Attached to a rat, the 'biolimb' quickly filled with blood and the animal was even able to flex its new paw.
The research from Massachusetts General Hospital in the US could lead to amputees growing their own replacement limbs.
Dr Daniel
Weiss, an organ regeneration expert at the University of Vermont College
of Medicine in Burlington, said: 'This is science fiction coming to
life.'
Researcher
Dr Harald Ott of the Massachusetts General Hospital Department of
Surgery said: 'We are focusing on the forearm and hand.
'But the techniques would equally apply to arms, legs and other extremities.'
The 60,000
Britons who have lost a limb due to illness, accident or warfare have a
choice of prosthetic replacements, or in some cases, transplants.
But, while prosthetic technology is advancing, the limbs still have a limited range of movement and look unnatural.
Hands,
arms and even legs, can be transplanted, but the operations are complex
and patients have to take powerful immunosuppressant drugs - which
weaken the immune system to prevent the rejection of a transplant - for
life.
In contrast, a lab-grown arm or leg should look and move more naturally.

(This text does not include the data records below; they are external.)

(** The end of [wl_rx_ring_dma_claim], from the local copies of the cursors. *)
Definition claim_take (s : ring) (read reserve maximum_length : Z) : ring * wl_err * (wl_span * Z) :=
  let reserved := cursor_distance (capacity s * 2) read reserve in
  if reserved >? capacity s then (s, WL_ERR_INVALID_STATE, no_claim)
  else
    let len := contiguous_length (capacity s) reserve (capacity s - reserved) in
    let len := if len >? maximum_length then maximum_length else len in
    if len =? 0 then (s, WL_ERR_WOULD_BLOCK, no_claim)
    else
      let token := if dma_next_token s =? 0 then 1 else dma_next_token s in
      (s <| dma_next_token := u32 (token + 1) |>
         <| dma_claim := mk_dma_claim reserve len 0 token true |>,
       WL_OK, (mk_span (memory s + cursor_physical (capacity s) reserve) len, token)).

(** [wl_rx_ring_dma_claim] up to its first store to a cursor: it returns, or it
    has decided to move the empty ring. *)
Definition claim_enter (s : ring) (maximum_length : Z)
    : ring * wl_err * (wl_span * Z) + producer_at :=
  if maximum_length =? 0 then inl (s, WL_ERR_INVALID_ARG, no_claim)
  else if negb (ring_ready s) then inl (s, WL_ERR_NOT_INITIALIZED, no_claim)
  else if reservation_active s || dc_active (dma_claim s) then inl (s, WL_ERR_WOULD_BLOCK, no_claim)
  else
    let reserve := write_cursor s in
    let read := read_cursor s in
    if (reserve =? read) && (maximum_length <=? capacity s)
       && (contiguous_length (capacity s) reserve (capacity s) <? maximum_length)
    then inr (PResetRead maximum_length (if reserve <? capacity s then capacity s else 0))
    else inl (claim_take s read reserve maximum_length).

Definition claim_reset_read (s : ring) (reset_cursor : Z) : ring := s <| read_cursor := reset_cursor |>.

Definition claim_reset_write (s : ring) (maximum_length reset_cursor : Z)
    : ring * wl_err * (wl_span * Z) :=
  claim_take (s <| write_cursor := reset_cursor |>) reset_cursor reset_cursor maximum_length.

And because it is made out of the person's own cells, no immunosuppression would be needed.
Dr
Ott, who has previously made kidneys, livers, lungs and even beating
hearts in the lab, began by taking a forearm from a dead rat.
He then washed it in detergent to stop its cells, leaving only a framework behind.
The
frame was then placed in an incubator-type jar, injected with healthy
blood vessel and muscle cells, and fed nutrients and oxygen.
In just two to three weeks, the blood vessels and muscles had rebuilt, this week's New Scientist reports.
When the limb was attached to a living rat, blood quickly flowed through it.
The creature was even able to flex its new paw.
Dr Ott has now created dozens of such limbs and has already started work on baboon arms.
However,
he warns that much work remains to be done and it will be at least a
decade before the first human biolimbs are ready to be tested.
He envisages organ donation schemes being extended to include limbs.
A new limb would then be created using the framework of a donated limb and the patient's own cells.
Experts in the field have described the work as a 'notable step forward' but warn that there are still many hurdles to overcome.
Others question how complex living systems, such as networks of nerves, can be successfully recreated.
Dr
Oskar Aszmann, of the Medical University of Vienna, said: 'Although
this is a worthy endeavour, it must at this stage remain in the academic
arena.'
A similar technique has already been used to regrow the windpipe, a much simpler organ.
Although the first person to receive a regenerated windpipe is still alive, two more have died and a third is in intensive care.